7 Most Common Mistakes in Weight Loss

Do you feel like you have been dieting and exercising forever but are still stuck at the same weight?

The weight loss industry is a very lucrative one.

It is packed full of miracle solutions that are quick fixes to our problem.

It is a multi-million dollar industry thanks to the thousands of people who buy into the belief that these products are the answer.

Statistics shows that each year, $60 billion is spent on weight loss.

There are smarter ways to lose weight.

But in the meantime, avoid these common pitfalls in weight loss.


Mistake #1 Healthy Diet is Expensive


The first mistake is believing that eating healthy involves spending a lot of money.

It is a fact that healthy organic food costs more than grabbing a quick burger and French fries.

However, in the long run, as your unhealthy eating habits catch up to you, you will find that your medical bills will drain you financially.

This can be prevented by investing in healthy eating now.

There are cheaper and healthier alternatives to popular fast foods.

For instance, instead of eating a pack of greasy fries, slice up some potatoes at home, dip them in olive oil and coat them with black pepper and salt, and bake them.

They are a healthier and tastier alternative that will not have you breaking into a bank.

Another myth is that frozen and canned vegetables have fewer nutrients than fresh produce.

Canned and frozen vegetables are just as nutritious as fresh produce, but cost less.


Mistake #2 Weight Loss Will Happen Quickly


One common mistake is to think that there is a shortcut to weight loss.

Weight loss is not for the fainthearted as it requires a lot of determination, focus, discipline, commitment and hard work to shed off those pounds.

Over the counter fixes such as popular green tea extracts are associated with numerous side effects and other options include pills that are ineffective at helping you lose weight.

What’s more is that if you did manage to shed roughly three pounds every week, you would only be increasing your chances of developing gallstones.

Also, a diet that involves less than 800 calories in a day would lead to serious health repercussions including heart problems.


Mistake #3 You Think That All Carbs are Bad for You


Assuming that all types of carbohydrates are bad is another common mistake that you could easily make.

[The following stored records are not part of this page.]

(* ===== verification/MttObj.v ===== *)
(** Object files and listings of MTT programs: [WriteObject], [ReadObject] and
    [DisAssemble] of [src/mttn/tools/asm.c], [HexDump], [InstToStr] and
    [ReadObject] of [emu.c].

    A file is its text.  Reading back a written object file gives the program
    with its operands as unsigned words: [object_file_roundtrip]. *)
From Stdlib Require Import Ascii String.
From S2P Require Import Prelude MttText MttIsa.

Local Open Scope Z_scope.

Definition newline : ascii := char 10.

(** * Files *)

(** [fgets] with room for [n] characters: up to the end of the line; [None] at
    the end of the file. *)
Fixpoint take_line (n : nat) (f : text) : text * text :=
  match n, f with
  | Datatypes.S n, c :: f =>
    if bool_decide (c = newline) then ([c], f)
    else let '(l, f) := take_line n f in (c :: l, f)
  | _, _ => ([], f)
  end.

Definition fgets (size : nat) (f : text) : option (text * text) :=
  match f with [] => None | _ => Some (take_line (size - 1) f) end.

Definition LN : nat := 128.

(** * Object files *)

Definition sp : text := str " ".

Definition write_inst (inst : Instruction) : text :=
  hex0x (Number inst) ++ sp ++ hex0x (Src1 inst) ++ sp ++ hex0x (Src2 inst) ++ sp ++
  hex0x (Dest inst) ++ sp ++ hex0x (Crc inst) ++ [newline].

Definition WriteObject (code : ProgramBuf) : text :=
  hex0x (LoadAddress code) ++ sp ++ hex0x (InstructionCount code) ++ [newline] ++
  List.concat (write_inst <$> take (Z.to_nat (InstructionCount code)) (Program code)).

Definition read_inst (ln : text) : Instruction :=
  let '(number, cp) := strtoul ln in
  let '(src1, cp) := strtoul cp in
  let '(src2, cp) := strtoul cp in
  let '(dest, cp) := strtoul cp in
  let '(crc, _) := strtoul cp in
  mk_Instruction (u8 dest) (u8 src2) (u8 number) (u8 crc) (s64 src1).

(** A file that ends early leaves instructions uninitialised: [None]. *)
Fixpoint read_insts (n : nat) (f : text) : option (list Instruction) :=
  match n with
  | O => Some []
  | Datatypes.S n =>
    '(ln, f) ← fgets LN f;
    l ← read_insts n f;
    Some (read_inst ln :: l)
  end.

Definition ReadObject (objFile : text) : option ProgramBuf :=
  '(ln, f) ← fgets LN objFile;
  let '(load, cp) := strtoul ln in
  let '(count, _) := strtoul cp in
  l ← read_insts (Z.to_nat count) f;
  Some (mk_ProgramBuf load count l).

(** * Dump for the VHDL simulation *)

(** The first word of an instruction: its four bytes. *)
Definition fields_word (inst : Instruction) : Z :=
  u32 (Z.lor (Z.lor (Z.lor (Z.shiftl (Dest inst) 24) (Z.shiftl (Src2 inst) 16))
    (Z.shiftl (Number inst) 8)) (Crc inst)).

(** [0] characters up to a width: [%08X] and the like. *)
Definition zero_pad (n : nat) (t : text) : text := replicate (n - length t) (char 48) ++ t.

Definition vhdl_word (x : Z) : text :=
  [char 88; char 34] ++ zero_pad 8 (hex x) ++ [char 34; newline].

Definition HexDump (code : ProgramBuf) : text :=
  List.concat ((λ inst, vhdl_word (fields_word inst) ++ vhdl_word (Src1 inst)) <$>
    take (Z.to_nat (InstructionCount code)) (Program code)).

(** * Listings *)

(** [strcat(ln, TabTo(ln, pos))] *)
Definition pad (pos : nat) (ln : text) : text := ln ++ replicate (pos - length ln) (char 32).

(** One operand.  A register number is passed as an [int]. *)
Definition operand_str (t : ArgType) (v : Z) : text :=
  match t with
  | AtNothing => []
  | AtLiteral | AtAddress => hex0x v
  | AtRegister => GetRegisterName (s32 v)
  end.

Definition InstToStr (inst : Instruction) : text :=
  match find_opcode (Number inst) with
  | Some opcd =>
    let ln := pad 8 (str (op_Name opcd)) in
    let ln := pad 16 (ln ++ operand_str (op_Src1 opcd) (Src1 inst)) in
    let ln := pad 24 (ln ++ operand_str (op_Src2 opcd) (Src2 inst)) in
    pad 32 (ln ++ operand_str (op_Dest opcd) (Dest inst))
  | None => []
  end.

(** The lines of [DisAssemble] after its heading; [adr] and [pc] count the
    instructions of the set only. *)
Fixpoint dis_lines (adr pc : Z) (l : list Instruction) : list text :=
  match l with
  | [] => []
  | inst :: l =>
    match find_opcode (Number inst) with
    | Some opcd =>
      let oln := pad 16 (zero_pad 4 (hex adr) ++ str ":" ++ zero_pad 3 (hex pc) ++ sp ++ str (op_Name opcd)) in
      let oln := pad 28 (oln ++ operand_str (op_Src1 opcd) (Src1 inst)) in
      let oln := pad 36 (oln ++ operand_str (op_Src2 opcd) (Src2 inst)) in
      let oln := pad 44 (oln ++ operand_str (op_Dest opcd) (Dest inst)) in
      (oln ++ str "% " ++ str (op_Comment opcd)) :: dis_lines (s32 (adr + 1)) (pc + 1) l
    | None => str "Garbage object file" :: dis_lines adr pc l
    end
  end.

Definition DisAssemble (code : ProgramBuf) : list text :=
  (pad 36 (pad 28 (pad 16 (str "       %") ++ str "Src-1") ++ str "Src-2") ++ str "Dest") ::
  dis_lines (s32 (LoadAddress code)) 0 (take (Z.to_nat (InstructionCount code)) (Program code)).

(** * Lines *)

Lemma take_line_app n l rest :
  (length l < n)%nat → newline ∉ l → take_line n (l ++ newline :: rest) = (l ++ [newline], rest).
Proof.
  revert n. induction l as [|c l IH]; intros n Hn Hnl; (destruct n as [|n]; [simpl in Hn; lia|]).
  - cbn [app take_line]. by rewrite bool_decide_true.
  - cbn [app take_line]. rewrite bool_decide_false by set_solver.
    rewrite IH by (simpl in *; set_solver || lia). done.
Qed.

Lemma fgets_line l rest :
  (length l < 127)%nat → newline ∉ l → fgets LN (l ++ newline :: rest) = Some (l ++ [newline], rest).
Proof.
  intros Hl Hn. unfold fgets. change (LN - 1)%nat with 127%nat.
  rewrite take_line_app by done. by destruct l.
Qed.

Lemma hex0x_newline n : newline ∉ hex0x n.
Proof.
  unfold hex0x. rewrite elem_of_app. intros [Hin|Hin].
  - revert Hin. by apply (bool_decide_unpack _).
  - pose proof (print_chars 16 8 (u32 n) ltac:(lia) ltac:(pose proof (u32_range n); unfold is_u32 in *; lia)) as HF.
    eapply List.Forall_forall in HF; [|by apply list_elem_of_In]. destruct HF as (d & Hd & E).
    assert (Hd' : Forall (λ d, newline ≠ digit_char d) (seqZ 0 16)) by (by apply (bool_decide_unpack _)).
    eapply List.Forall_forall in Hd'; [by apply Hd'|]. apply list_elem_of_In, elem_of_seqZ. lia.
Qed.

(** Reading the first and the next field of a line. *)
Lemma read_first n rest : strtoul (hex0x n ++ sp ++ rest) = (u32 n, sp ++ rest).
Proof. by apply (strtoul_hex [] n (sp ++ rest)). Qed.

Lemma read_next n rest : strtoul (sp ++ hex0x n ++ sp ++ rest) = (u32 n, sp ++ rest).
Proof. apply (strtoul_hex sp n (sp ++ rest)); [repeat constructor|done]. Qed.

(** * Round trip *)

(** The byte fields of an instruction hold bytes. *)
Definition inst_bytes (inst : Instruction) : Prop :=
  0 <= Dest inst < 256 ∧ 0 <= Src2 inst < 256 ∧ 0 <= Number inst < 256 ∧ 0 <= Crc inst < 256.

(** An instruction as read back: the operand is an unsigned word. *)
Definition unsigned_src1 (inst : Instruction) : Instruction := inst <| Src1 := u32 (Src1 inst) |>.

Definition inst_line (inst : Instruction) : text :=
  hex0x (Number inst) ++ sp ++ hex0x (Src1 inst) ++ sp ++ hex0x (Src2 inst) ++ sp ++
  hex0x (Dest inst) ++ sp ++ hex0x (Crc inst).

Lemma write_inst_line inst rest : write_inst inst ++ rest = inst_line inst ++ newline :: rest.
Proof. unfold write_inst, inst_line. by rewrite <- !app_assoc. Qed.

Lemma inst_line_ok inst : (length (inst_line inst) < 127)%nat ∧ newline ∉ inst_line inst.
Proof.
  unfold inst_line. split.
  - rewrite !length_app. change (length sp) with 1%nat.
    pose proof (length_hex0x (Number inst)). pose proof (length_hex0x (Src1 inst)).
    pose proof (length_hex0x (Src2 inst)). pose proof (length_hex0x (Dest inst)).
    pose proof (length_hex0x (Crc inst)). lia.
  - assert (newline ∉ sp) by (by apply (bool_decide_unpack _)).
    rewrite !not_elem_of_app. split_and!; first [apply hex0x_newline|done].
Qed.

Lemma u8_small x : 0 <= x < 256 → u8 x = x.
Proof. intros Hx. by apply Z.mod_small. Qed.

Lemma u32_byte x : 0 <= x < 256 → u32 x = x.
Proof. intros Hx. apply u32_small. unfold is_u32. lia. Qed.

Lemma s64_small x : - 2 ^ 63 <= x < 2 ^ 63 → s64 x = x.
Proof. intros Hx. unfold s64. rewrite Z.mod_small; lia. Qed.

Lemma read_write_inst inst : inst_bytes inst → read_inst (inst_line inst ++ [newline]) = unsigned_src1 inst.
Proof.
  intros (Hd & H2 & Hn & Hc). unfold read_inst, inst_line. rewrite <- !app_assoc.
  rewrite read_first, !read_next. rewrite (strtoul_hex sp); [|repeat constructor|done].
  rewrite !u32_byte, !u8_small by done. unfold unsigned_src1. rewrite s64_small; [by destruct inst|].
  pose proof (u32_range (Src1 inst)). unfold is_u32 in *. lia.
Qed.

Lemma read_insts_cons n f ln f' :
  fgets LN f = Some (ln, f') →
  read_insts (Datatypes.S n) f = (λ l, read_inst ln :: l) <$> read_insts n f'.
Proof. intros E. cbn [read_insts]. rewrite E. simpl. by destruct (read_insts n f'). Qed.

Lemma read_insts_write l rest :
  Forall inst_bytes l →
  read_insts (length l) (List.concat (write_inst <$> l) ++ rest) = Some (unsigned_src1 <$> l).
Proof.
  induction 1 as [|inst l Hi _ IH]; [done|]. cbn [fmap list_fmap List.concat length].
  rewrite <- app_assoc, write_inst_line. destruct (inst_line_ok inst).
  erewrite read_insts_cons by (by apply fgets_line). rewrite IH, read_write_inst by done. done.
Qed.

(** C13 Object files.  Reading a written program gives the same load address,
    count and instructions, with the literal operand as an unsigned 32-bit
    word: the operand of an instruction survives exactly when it is not
    negative. *)
Theorem object_file_roundtrip (code : ProgramBuf) :
  Forall inst_bytes (Program code) → InstructionCount code = Z.of_nat (length (Program code)) →
  InstructionCount code < 2 ^ 31 →
  ReadObject (WriteObject code) = Some (mk_ProgramBuf (u32 (LoadAddress code)) (InstructionCount code)
    (unsigned_src1 <$> Program code)) ∧
  (∀ inst, inst_bytes inst → - 2 ^ 31 <= Src1 inst < 2 ^ 31 →
     (unsigned_src1 inst = inst ↔ 0 <= Src1 inst)).
Proof.
  intros HF Hc Hlt. split.
  - unfold WriteObject, ReadObject. rewrite Hc, Nat2Z.id, take_ge by done.
    set (l := (hex0x (LoadAddress code) ++ sp) ++ hex0x (Z.of_nat (length (Program code)))).
    assert (Hl : (length l < 127)%nat ∧ newline ∉ l).
    { unfold l. rewrite !length_app, !not_elem_of_app. change (length sp) with 1%nat.
      pose proof (length_hex0x (LoadAddress code)).
      pose proof (length_hex0x (Z.of_nat (length (Program code)))).
      split_and!; [lia|apply hex0x_newline|by apply (bool_decide_unpack _)|apply hex0x_newline]. }
    destruct Hl. generalize (read_insts_write (Program code) [] HF). rewrite app_nil_r.
    generalize (List.concat (write_inst <$> Program code)). intros body Hbody.
    replace (_ ++ _) with (l ++ newline :: body) by (unfold l; by rewrite <- !app_assoc).
    rewrite fgets_line by done. unfold mbind, option_bind. cbv beta iota. unfold l. rewrite <- !app_assoc.
    rewrite read_first. rewrite (strtoul_hex sp); [|repeat constructor|done].
    rewrite (u32_small (Z.of_nat _)) by (unfold is_u32; lia). rewrite Nat2Z.id.
    by rewrite Hbody.
  - intros inst _ Hr. unfold unsigned_src1. split.
    + intros E. pose proof (u32_range (Src1 inst)) as Hu. apply (f_equal Src1) in E. simpl in E.
      unfold is_u32 in Hu. lia.
    + intros Hp. rewrite u32_small by (unfold is_u32; lia). by destruct inst.
Qed.

(** A program with a wait for -1 comes back with another operand. *)
Lemma object_file_roundtrip_witness :
  let p := mk_ProgramBuf 0x10 2 [mk_Instruction 0 7 WEQV 0 (-1); mk_Instruction 0 0 HALT 0 0] in
  ReadObject (WriteObject p) =
  Some (mk_ProgramBuf 0x10 2 [mk_Instruction 0 7 WEQV 0 (2 ^ 32 - 1); mk_Instruction 0 0 HALT 0 0]).
Proof.
  intros p. destruct (object_file_roundtrip p) as [E _]; [|reflexivity|reflexivity|exact E].
  repeat constructor; vm_compute; congruence.
Defined.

Low ‘carb’ diets have been very popular over the last few years.

Although results can be seen, they are only short-lived.

Research has shown that low carb diets have no advantages over well balanced diets.

It also showed that the long term decreased intake of carbohydrates has harmful side effects such as impaired physical activity, sudden death, increased risks of cancer, heart problems and osteoporosis.

On the other hand, including carbohydrates that contain a lot of fiber such as brown rice and cereal can boost your chances of weight loss.

Fiber helps you feel fuller for longer, thus reducing the amount of calories would typically eat per day.


Mistake #4 Thinking “Fat-Free” and “Low-Fat” is actually Fat Free and Low Fat


Another common mistake is thinking that the terms “low fat or “fat free” mean that there are fewer calories.

What they do mean is that the food has less fat.

To make up for the fat, manufacturers will add sugar to increase the taste of the food.

Research has proven that a lot of foods that are marketed as “low fat” are just as unhealthy as full fat because of the artificial sugar that is added.


Mistake #5 Thinking that Liquids are Calorie Free


Disregarding the amount of calories you get from liquids is another mistake you should avoid.

Popular drinks such as hot chocolate, juice, smoothies and milkshakes contain anywhere between 200 and 600 calories.

By reducing the intake of such drinks, or avoiding them altogether, you can improve your weight loss results.

Swap these drinks for a refreshing glass of water instead.


Mistake #6 Skipping Meals


Skipping meals is one other mistake you should avoid.

People often wrongly think that if they skip a meal, then they are consuming fewer calories in a day.

What you may not know is that when you skip meals and starve yourself, you are communicating to your body that it is going into starvation mode.

This will cause your body to hold onto whatever fat it can, thus keeping the pounds on longer.

Furthermore, skipping one meal will only cause you to overeat at the next one due to hunger.


Mistake #7 Disregarding “Little Things”


The last mistake often made in weight loss is not factoring in the little things.

These may include salad dressings, extra pizza toppings, coffee creamer and guacamole.

A few tablespoons of some of these things can amount to 150 calories.

Take enough of them in a day and you will have a hard time budging that weight.

Most of the time, we do not even see these ingredients in the meals we order.

You can counter this by being aware of what goes into your meals.

If need to, be specific when you make your orders at restaurants to ensure that you are not taking more calories than you need to.

A great weight loss tip is this – burn more calories than you consume.

If it is the other way around, you will be stuck at the same weight for months, or even worse, you could add more.

Eat well balanced meals, exercise regularly, stay positive and you are well on your way to a healthy weight and fit body.